Clear Legislative Guidelines: Parliament must enact a detailed statutory framework defining the exact scope, boundaries, and exceptions for RTBF regarding judicial and media records.

Case-by-Case Judicial Assessment: Courts must implement a structured proportionality test to weigh the harm to privacy against the necessity of preserving public records.

Protection of Public Interest Records: Legislation must explicitly exempt cases involving serious crimes, economic offenses, and matters of public trust from RTBF applicability.

Strong Data Governance Mechanisms: Authorities must adopt de-indexing (restricting name-based searchability) and masking instead of complete deletion, strictly preserving the judgment's facts and legal reasoning.

Independent Oversight and Review: The government must empower the Data Protection Board of India (DPBI) to handle non-judicial RTBF requests through a tiered system to avoid overburdening the courts. 

Conclusion

A balanced RTBF framework must legally protect individual dignity from perpetual digital stigma while safeguarding the constitutional imperatives of open justice and media freedom.

Source: THEHINDU

PRACTICE QUESTION

Q. Evaluate the technical and legal challenges in enforcing the Right to be Forgotten in an era dominated by Artificial Intelligence, decentralized networks, and global search engines. Suggest a balanced policy framework for India. (250 words)

Frequently Asked Questions (FAQs)

The Right to be Forgotten is the legal right of an individual to request the removal, masking, or de-indexing of personal information from the public digital environment (like search engines) when the data is no longer relevant, causes disproportionate harm, or serves no legitimate public interest.

Though not explicitly written in the Constitution, the Supreme Court in the K.S. Puttaswamy (2017) judgment recognized the right to privacy as a fundamental right under Article 21. RTBF is interpreted by courts as an essential facet of this informational privacy and human dignity.

 India does not have a dedicated, standalone RTBF law.
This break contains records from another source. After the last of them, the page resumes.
(** While only calls of gender [g] are pending, no event other than a click
    rewrites a record of the other gender. *)
Lemma frame_step g e s :
  shape s → (∀ c, c ∈ pending s → gender (call_item c) = g) →
  isClick e = false →
  (∀ c, c ∈ pending (step e s) → gender (call_item c) = g) ∧
  (∀ i r, results s !! i = Some r → gender r ≠ g →
          results (step e s) !! i = Some r).
Proof.
  intros Hs Hgen He. destruct e as [g' | k o | p img | | w]; simpl;
    [done | | by destruct p | done | done].
  destruct (pending s !! k) as [c |] eqn:Hk.
  - split.
    + intros c'. rewrite (pending_settle k o s c Hk).
      intros Hc'%list_elem_of_delete_inv. by apply Hgen.
    + intros i r Hr Hg. eapply settle_frame; [done .. |].
      rewrite (Hgen c); [done |]. by eapply list_elem_of_lookup_2.
  - by rewrite settle_out_of_range.
Qed.

Lemma frame_run g evs s :
  shape s → (∀ c, c ∈ pending s → gender (call_item c) = g) →
  Forall (λ e, isClick e = false) evs →
  ∀ i r, results s !! i = Some r → gender r ≠ g →
         results (run_events evs s) !! i = Some r.
Proof.
  revert s. induction evs as [| e evs IH]; intros s Hs Hgen Hev i r Hr Hg;
    simpl; [done |].
  apply Forall_cons in Hev as [He Hev].
  destruct (frame_step g e s Hs Hgen He) as [Hgen' Hfr].
  apply IH; [by apply shape_step | done | done | by apply Hfr | done].
Qed.

(** C5: a run for gender [g], started when no other run is in flight, and
    followed by any completions in any order with any outcomes (and by any
    uploads or slider moves), leaves every record of the other gender equal
    to what it was before the run, at every point of the run and after it. *)
Theorem run_leaves_other_gender_unchanged s g evs i r :
  reachable s → generatingTarget s = None →
  Forall (λ e, isClick e = false) evs →
  results s !! i = Some r → gender r ≠ g →
  results (run_events evs (generatePrediction g s)) !! i = Some r.
Proof.
  intros Hs Hgt Hev Hr Hg.
  pose proof (reachable_barrier s Hs) as Hb.
  unfold barrier in Hb. rewrite Hgt in Hb. destruct Hb as [Hp _].
  apply (frame_run g); [| | done | | done].
  - apply shape_generatePrediction. by apply reachable_shape.
  - by apply pending_generatePrediction_gender.
  - by apply generatePrediction_frame.
Qed.

Lemma run_leaves_other_gender_unchanged_witness :
  let evs := [Settle 1 unavailable; Slide 30;
              Settle 0 (imageResponse "image/png" "AAAA")] in
  results withPhotos !! 3%nat = Some (mkResult girl 5 None false None) ∧
  results (run_events evs (generatePrediction boy withPhotos)) !! 3%nat
  = Some (mkResult girl 5 None false None).
Proof.
  split; [reflexivity |].
  apply (run_leaves_other_gender_unchanged withPhotos boy);
    [exact withPhotos_reachable | reflexivity | | reflexivity | discriminate].
  repeat constructor.
Defined.

(** ** Invocation while a run is in flight (C2) *)

(** C2 as stated fails: the handler has no busy check.  Invoked for the
    gender whose run is in flight, it reports no error, puts the record that
    had already been delivered back to loading and issues three more calls. *)
Lemma reinvocation_while_busy_not_rejected :
  ¬ (∀ s g, reachable s → generatingTarget s = Some g →
            results (generatePrediction g s) = results s ∧
            pending (generatePrediction g s) = pending s).
Proof.
  intros H.
  destruct (H sonPartly boy sonPartly_reachable eq_refl) as [Hr _].
  apply (f_equal (λ l, loading <$> l !! 0%nat)) in Hr.
  vm_compute in Hr. discriminate.
Qed.

Example reinvocation_while_busy_effects :
  generatingTarget sonPartly = Some boy ∧
  length (pending sonPartly) = 2%nat ∧
  length (pending (generatePrediction boy sonPartly)) = 5%nat ∧
  appError (generatePrediction boy sonPartly) = None ∧
  status <$> results sonPartly = [ready; isLoading; isLoading; idle; idle; idle] ∧
  status <$> results (generatePrediction boy sonPartly)
  = [isLoading; isLoading; isLoading; idle; idle; idle].
Proof. by vm_compute. Qed.

Lemma settle_all_reachable kos s s' :
  reachable s → settle_all kos s = Some s' → reachable s'.
Proof.
  revert s. induction kos as [| [k o] rest IH]; intros s Hs; simpl.
  - by intros [= <-].
  - case_decide; [| done]. apply IH. by apply (reachable_step (Settle k o)).
Qed.

Lemma settle_all_length kos s s' :
  settle_all kos s = Some s' →
  length (pending s) = (length kos + length (pending s'))%nat.
Proof.
  revert s. induction kos as [| [k o] rest IH]; intros s; simpl.
  - by intros [= <-].
  - case_decide as Hk; [| done]. intros Hrest. apply IH in Hrest.
    destruct (lookup_lt_is_Some_2 _ _ Hk) as [c Hc].
    rewrite (pending_settle k o s c Hc), length_delete in Hrest by eauto.
    lia.
Qed.

(** Completions delivered to the head of the queue are always accepted. *)
Lemma settle_all_head os s :
  length os = length (pending s) →
  is_Some (settle_all (pair 0%nat <$> os) s).
Proof.
  revert s. induction os as [| o os IH]; intros s Hlen; simpl; [eauto |].
  simpl in Hlen. case_decide as Hk; [| lia].
  apply IH. destruct (lookup_lt_is_Some_2 _ _ Hk) as [c Hc].
  rewrite (pending_settle 0 o s c Hc), length_delete by eauto. lia.
Qed.
(** * The MCP tool layer of [backend/mcp_manager.py]

    A shallow embedding of the tool executor, the result normalizer, the
    argument sanitizer, the adapter class and the server manager, with the
    properties that the design document states about them.

    Conventions of the embedding:
    - a Python [str] is a [string] holding its UTF-8 bytes; [len] and slicing
      count code points, not bytes ([py_len], [py_take]);
    - a Python [float] is a binary64 [float] with the IEEE operations of
      [PrimFloat]; how a float is printed ([repr], [:.2f]) is the business of
      the interpreter and is taken as a parameter ([PyFloatFormat]);
    - a [dict] keeps its insertion order and is a list of pairs with string
      keys ([pydict]);
    - exceptions are values ([pyexn]); a computation that may raise, read the
      clock, write to the logger or await a provider runs in the monad [M];
    - [async def] functions are run to completion: the only thing that is
      awaited is the provider, whose behaviour is part of the [world]. *)

From Stdlib Require Import ZArith Ascii DecimalString PrimFloat.
From Stdlib Require String.
From stdpp Require Import base option list strings.

Set Warnings "-register-all".

(** ** Strings *)

Module PyStr.

(** The bytes 10xxxxxx continue a UTF-8 sequence; every other byte starts a
    code point. *)
Definition is_continuation (c : ascii) : bool :=
  let n := nat_of_ascii c in (128 <=? n)%nat && (n <? 192)%nat.

(** [len(s)] *)
Fixpoint py_len (s : string) : nat :=
  match s with
  | EmptyString => 0
  | String c s' => (if is_continuation c then 0 else 1) + py_len s'
  end.

(** [s[:n]] *)
Fixpoint py_take (n : nat) (s : string) : string :=
  match s with
  | EmptyString => EmptyString
  | String c s' =>
      if is_continuation c then String c (py_take n s')
      else match n with
           | O => EmptyString
           | S m => String c (py_take m s')
           end
  end.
However, Section 12(3) of the Digital Personal Data Protection (DPDP) Act, 2023, provides a limited statutory "right to erasure" allowing Data Principals to request the deletion of their personal data when it is no longer necessary or when consent is withdrawn.

RTBF often results in "de-indexing" or "masking" rather than absolute deletion. For instance, in court records, the judgment's legal reasoning and facts remain publicly accessible to uphold the principle of open justice, but the individual's name is removed from search engine indexing so a simple name search does not bring up the case.